(Saved entries)
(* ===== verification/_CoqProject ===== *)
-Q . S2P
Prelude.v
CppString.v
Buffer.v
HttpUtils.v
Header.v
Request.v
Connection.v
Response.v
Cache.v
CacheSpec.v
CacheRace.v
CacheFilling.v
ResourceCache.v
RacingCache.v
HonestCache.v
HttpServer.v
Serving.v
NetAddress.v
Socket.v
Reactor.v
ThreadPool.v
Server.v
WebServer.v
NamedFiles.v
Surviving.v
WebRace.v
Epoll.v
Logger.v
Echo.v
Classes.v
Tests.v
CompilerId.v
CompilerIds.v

_TASK INSTRUCTIONS_. A verbatim copy of every record is what you should return.

_EXPECTED OUTPUT_.
(* ===== verification/_CoqProject ===== *)
-Q . S2P
Prelude.v
CppString.v
Buffer.v
HttpUtils.v
Header.v
Request.v
Connection.v
Response.v
Cache.v
CacheSpec.v
CacheRace.v
CacheFilling.v
ResourceCache.v
RacingCache.v
HonestCache.v
HttpServer.v
Serving.v
NetAddress.v
Socket.v
Reactor.v
ThreadPool.v
Server.v
WebServer.v
NamedFiles.v
Surviving.v
WebRace.v
Epoll.v
Logger.v
Echo.v
Classes.v
Tests.v
CompilerId.v
CompilerIds.v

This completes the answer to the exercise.